Purpose : In diabetic subjects retinal blood flow autoregulation has been shown to be disrupted prior to the onset of clinically evident retinopathy. Our recent data has suggested that stretch-activated TRPV2 channels play a critical role in blood flow autoregulation in the retina and that their expression and activity is disrupted in diabetes. In the present study, we have examined whether TRPV2 heterozygous (^+/-) rats develop retinal lesions characteristic of diabetic retinopathy.

Methods : TRPV2 WT (^+/+) and TRPV2^+/- rats were assessed for retinal pathology at P20, P90 and P360. Immunolabelling was carried out on flat-mounted retinas and retinal cryosections to study the vascular, neuronal and glial components of the retina. Vasopermeability was assessed using the Evan’s blue dye method and systemic blood pressure measured using tail cuff plethysmography. Retinal neurophysiology was examined by electroretinography (ERG).

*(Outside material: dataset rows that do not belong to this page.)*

(** X22.  The admin-asset route rewrites the path by replacing the
    first occurrence of [/_admin/assets/] only: a path under that
    prefix maps to the same path under [/assets/], a later occurrence
    of the prefix inside it is kept, and a path without the prefix is
    left as it is.  In general the occurrence replaced is the one that
    starts earliest in the path. *)
Theorem assetPath_spec :
  (forall rest,
      Assets.assetPath ("/_admin/assets/" ++ rest) = ("/assets/" ++ rest)%string)
  /\ (forall pathname,
      ~ Includes pathname "/_admin/assets/" -> Assets.assetPath pathname = pathname)
  /\ (forall pathname,
      Includes pathname "/_admin/assets/" ->
      exists before after,
        pathname = (before ++ "/_admin/assets/" ++ after)%string
        /\ (forall before' after',
              pathname = (before' ++ "/_admin/assets/" ++ after')%string ->
              String.length before <= String.length before')
        /\ Assets.assetPath pathname = (before ++ "/assets/" ++ after)%string).
Proof.
  unfold Assets.assetPath. split; [|split].
  - intros rest. unfold Assets.replaceFirst.
    destruct rest; simpl; reflexivity.
  - intros pathname. apply replaceFirst_absent.
  - intros pathname. induction pathname as [|c s IH]; intros HI.
    + destruct HI as (b & a & H). destruct b; discriminate.
    + destruct (Assets.dropPrefix "/_admin/assets/" (String c s)) as [rest|] eqn:E.
      * exists ""%string. exists rest.
        split; [exact (proj1 (dropPrefix_spec "/_admin/assets/" _ _) E)|].
        split.
        -- intros b' a' _. simpl. lia.
        -- cbn [Assets.replaceFirst]. rewrite E. reflexivity.
      * assert (HS : Includes s "/_admin/assets/").
        { destruct HI as (b & a & H). destruct b as [|c' b].
          - exfalso. simpl in H.
            assert (Assets.dropPrefix "/_admin/assets/" (String c s) = Some a)
              by (exact (proj2 (dropPrefix_spec "/_admin/assets/" _ _) H)).
            congruence.
          - simpl in H. inversion H. exists b. exists a. reflexivity. }
        destruct (IH HS) as (b & a & Hp & Hn & Hr).
        exists (String c b). exists a. split; [simpl; now rewrite Hp|]. split.
        -- intros b' a' H. destruct b' as [|c'' b'].
           ++ exfalso. simpl in H.
              assert (Assets.dropPrefix "/_admin/assets/" (String c s) = Some a')
                by (exact (proj2 (dropPrefix_spec "/_admin/assets/" _ _) H)).
              congruence.
           ++ simpl in H. inversion H as [[Hc Hs]].
              specialize (Hn b' a' Hs). simpl. lia.
        -- cbn [Assets.replaceFirst]. rewrite E. simpl. now rewrite Hr.
Qed.
(** * wplace: the pixel-write arbitration core of [server.js]

    A shallow embedding of the request handlers of [server.js] (Express +
    Socket.io + SQLite) and the properties of the write path: structural
    validation, the per-IP cooldown tables, the [pixels] table and the
    events sent to clients.

    Conventions of the embedding.
    - A handler and the SQLite completion callback it registers run as one
      step.  What the environment decides is an explicit input: the value
      of [Date.now()] and whether SQLite reports an error for the
      statement.  A statement that fails leaves the table as it was.
    - The configuration constants are integers (a [parseInt] that yields
      [NaN] is outside the model).
    - Numbers are split into the integer-valued ones, which is all the
      handlers ever compute with, and the others.  [-0] is identified
      with [0].
    - A cooldown table is the finite map of the own properties of the
      object; its keys are network addresses, never the name of a property
      inherited from [Object.prototype].
    - What the middleware in front of a handler does (body parsing, the
      request-volume limiter on [/api/]) is not part of a handler. *)

From Stdlib Require Import ZArith List String Ascii Bool Lia.
From Stdlib Require DecimalString DecimalZ DecimalPos.
From stdpp Require Import base option gmap strings.
Import ListNotations.

Local Open Scope string_scope.
Local Open Scope Z_scope.

#[local] Set Warnings "-register-all".

(** ** JavaScript values that reach the handlers *)

Inductive jsval : Type :=
| VUndefined
| VNull
| VBool (b : bool)
| VInt (n : Z)          (* a number whose value is an integer *)
| VOtherNum             (* any other number: fractional, NaN, +-Infinity *)
| VStr (s : string)
| VArr (items : list jsval)
| VObj (fields : list (string * jsval)).

(** [Number.isInteger(v)] *)
Definition Number_isInteger (v : jsval) : bool :=
  match v with
  | VInt _ => true
  | _ => false
  end.

(** The numeric value of a number that passed [Number.isInteger]. *)
Definition int_value (v : jsval) : Z :=
  match v with
  | VInt n => n
  | _ => 0
  end.

(** The characters of a string that passed [typeof c === 'string']. *)
Definition string_value (v : jsval) : string :=
  match v with
  | VStr c => c
  | _ => ""
  end.

(** Own property [k] of an object literal; [undefined] when absent. *)
Fixpoint own_property (k : string) (fields : list (string * jsval)) : jsval :=
  match fields with
  | [] => VUndefined
  | (k', v) :: rest => if String.eqb k' k then v else own_property k rest
  end.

Results : Blood glucose, haemoglobin A1c and systemic blood pressure were within normal ranges for both TRPV2 WT and TRPV2^+/- animals. There was no evidence of retinal pathology in TRPV2 WT or TRPV2^+/- animals at P20. At P90 and P360, however, TRPV2^+/- animals exhibited a significant increase in vasopermeability (P<0.05) and acellular capillary formation (collagen IV positive/Isolectin B4 negative vessels; P<0.05) when compared to their WT counterparts. A decrease in the mean number of retinal ganglion cells (p<0.001) and an increase in the proportion of activated Müller glia (GFAP-positive; p<0.0001) was also observed. In addition, microglial cell numbers were increased in P90 and P360 TRPV2^+/- retinas (P<0.05 & P<0.01 respectively), suggesting pro-inflammatory changes. TRPV2^+/- animals showed progressive neurophysiological dysfunction, manifesting as a reduction in the amplitude of both the ERG A & B-waves at P360 (P<0.01).

Conclusions : TRPV2 heterozygous rats exhibit microvascular pathology in the absence of any changes in blood glucose or systemic blood pressure. Our data suggest that disruption of TRPV2 channel activity and blood flow autoregulation in the retina may contribute to the pathogenesis of diabetic retinopathy.

This is an abstract that was submitted for the 2018 ARVO Annual Meeting, held in Honolulu, Hawaii, April 29 - May 3, 2018.